■ TRY IT ■
Determine how many lines in the records below contain "unfold", then state that number alone.

(Records from a collection)
Lemma modal_shows_what_was_chosen_witness :
  let actions :=
    [ Timetable.EventsFetched
        (Timetable.Answered true
           (Some [DemoPage.lecture "1" true; DemoPage.lecture "2" false]));
      Timetable.DateSelect;
      Timetable.EventClick "2";
      Timetable.SelectYear (Some (Js.Int 1)) ] in
  let s := Timetable.run DemoPage.visitor actions Timetable.initial in
  Timetable.mode s <> Timetable.Add
  /\ Timetable.step DemoPage.visitor (Timetable.EventClick "7") s = s.
Proof.
  intros actions s.
  destruct (modal_shows_what_was_chosen DemoPage.visitor actions)
    as (_ & Hguest & Hunlisted).
  split.
  - apply Hguest; reflexivity.
  - apply Hunlisted.
    intros event [<- | [<- | []]]; discriminate.
Defined.

Section ProgramChoice.

Import Menus.

Context (rt : Platform) (backend : Branches.Backend).


End ProgramChoice.

(** * Fraudulent-Transactions-Classifier: the CSV data fetcher

    A shallow embedding of [src/fraudclf/data_fetcher.py] and of the part of
    pandas it calls, followed by the properties of [DataFetcher] that the
    specification states.

    Reading guide:
    - Python values, f-strings, exceptions and the logger are plain data;
    - a Python method is a function of the [World] (files on disk, the log
      written so far, the reads attempted so far) returning an [Outcome]
      (a value or a raised exception) and the new [World];
    - [pd] holds the pandas operations the class uses: [read_csv], [drop],
      [df[label]], [df[[labels]]], [label in df.columns]. *)

From Stdlib Require Import String DecimalString DecimalNat Bool Arith PeanoNat Lia List.
Import ListNotations.
Local Open Scope string_scope.
Local Open Scope list_scope.

(** ** Python values *)

(** A column label. [read_csv] labels columns with the header's strings, or
    with the integers [0, 1, ...] when the file has no header. In Python a
    [str] is never equal to an [int]. *)
Inductive Label : Type :=
| LStr (s : string)
| LInt (n : nat).

Definition Label_eqb (a b : Label) : bool :=
  match a, b with
  | LStr s, LStr t => String.eqb s t
  | LInt n, LInt m => Nat.eqb n m
  | _, _ => false
  end.
(** With the module's own table of certified values and quantified
    subcals, the computation of a round of [create_curve] either fails for
    want of a subcal or succeeds. *)
Lemma fit_curve_for_quantified (cpd : Compound) (self : MasterCal.t) :
  (forall ce, In ce (MasterCal.subcals self) -> fully_set ce) ->
  fit_curve_for standards cpd self = Raise AttributeError \/
  exists fit, fit_curve_for standards cpd self = Ok fit.
Proof.
  intros Hset. unfold fit_curve_for.
  destruct (MasterCal.subcals self) as [|first rest];
    [left; reflexivity|].
  destruct (mean_of_fully_set _ low_std cpd Hset) as [->|(yl & ->)];
    [left; reflexivity|].
  destruct (mean_of_fully_set _ high_std cpd Hset) as [->|(yh & ->)];
    [left; reflexivity|].
  destruct (mean_of_fully_set _ mid_std cpd Hset) as [E|(ym & ->)].
  - left. rewrite E. reflexivity.
  - right. cbn [bind]. change (certified_of standards low_std)
      with (Ok (fun cpd => match cpd with
                           | CO => 696 # 10 | CO2 => 39024 # 100
                           | CH4 => 18385 # 10 end) : result certified).
    change (certified_of standards mid_std)
      with (Ok (fun cpd => match cpd with
                           | CO => 1174 # 10 | CO2 => 40865 # 100
                           | CH4 => 19255 # 10 end) : result certified).
    change (certified_of standards high_std)
      with (Ok (fun cpd => match cpd with
                           | CO => 1746 # 10 | CO2 => 42853 # 100
                           | CH4 => 20506 # 10 end) : result certified).
    cbn [bind]. unfold calc_two_pt_curve. cbn [Point.x Point.y py_sub bind].
    rewrite py_div_nonzero;
      [|destruct cpd; intros H; vm_compute in H; discriminate H].
    cbn [bind py_sub Point.x Point.y py_first].
    eexists. reflexivity.
Qed.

■ RESPONSE ■
2